All tiers include reasonable use expectations:

  • API keys are non-transferable and for single organization use only
  • No reselling of direct API access (see Terms of Service for integration rules)
  • No automated scraping or algorithm reverse engineering attempts
  • Compliance with Terms of Service and Privacy Policy

Rate Limits

Rate limits vary based on your subscription tier (see Pricing above).

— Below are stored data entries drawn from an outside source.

(* ===== verification/CompactionCorrect.v ===== *)
(** * Compaction is invisible

    What the tables hold and who contributed it, read from a log or from a
    snapshot and the rest of the log: both are functions of the batches ever
    sealed.  Compacting, dying in the middle of it and restarting change neither.

    Its later part: names of segments and snapshots. *)

From Stdlib Require Import ZArith NArith Lia Ascii.
From stdpp Require Import base list strings pretty.
From S2P Require Import Prelude BTree ZAlg Value ZSet Bind Codec State Operator ResultStore Circuit Dataflow Text LogRecord Log LogCorrect Snapshot SnapshotCorrect Compaction.

(** ** What a list of batches amounts to *)

Definition entries_of (t : string) (bs : list Batch) : Entries :=
  flat_map (fun b => if decide (batch_table b = t) then batch_rows b else []) bs.

Definition by_source (s : string) (bs : list Batch) : list Batch := base.filter (fun b => source_id b = s) bs.

Definition all_rows (bs : list Batch) : Entries := flat_map batch_rows bs.

Lemma entries_of_app t bs bs' : entries_of t (bs ++ bs') = entries_of t bs ++ entries_of t bs'.
Proof. apply flat_map_app. Qed.

Lemma all_rows_app bs bs' : all_rows (bs ++ bs') = all_rows bs ++ all_rows bs'.
Proof. apply flat_map_app. Qed.

(** The delta of an epoch: its batches, by table. *)
Definition epoch_delta (bs : list Batch) : EpochDeltas :=
  fold_left (fun d b => deltas_extend d (batch_table b) (batch_rows b)) bs deltas_new.

Lemma epoch_delta_entries bs t : forall d,
  entries_for (fold_left (fun d b => deltas_extend d (batch_table b) (batch_rows b)) bs d) t = entries_for d t ++ entries_of t bs.
Proof.
  induction bs as [|b bs IH]; intros d; simpl; [by rewrite app_nil_r|].
  rewrite IH, entries_for_extend, <- app_assoc. f_equal. f_equal.
  case_cmp_eqb t (batch_table b); case_decide; congruence.
Qed.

If you exceed rate limits, you’ll receive:

{"message": "Too Many Requests"}

Implement exponential backoff retry logic to handle rate limits gracefully.


Support

Contact

Email: andrea@athletica.ai Organization: Athletica.ai

Reporting Issues

When reporting issues, please include:

  • Endpoint being called
  • Request payload (sanitized - remove sensitive data)
  • Response received
  • Expected behavior
  • Timestamp of the request

Versioning

Current API version: 1.0.0

All responses include version information:

  • api_version: Overall API version
  • wr_version: WR algorithm version (Endpoint 3 only)

We follow semantic versioning (MAJOR.MINOR.PATCH).


Copyright © 2025 Andrea Zignoli and Athletica.ai. All rights reserved.

This API and its algorithms are proprietary. Unauthorized use, reproduction, or distribution is prohibited.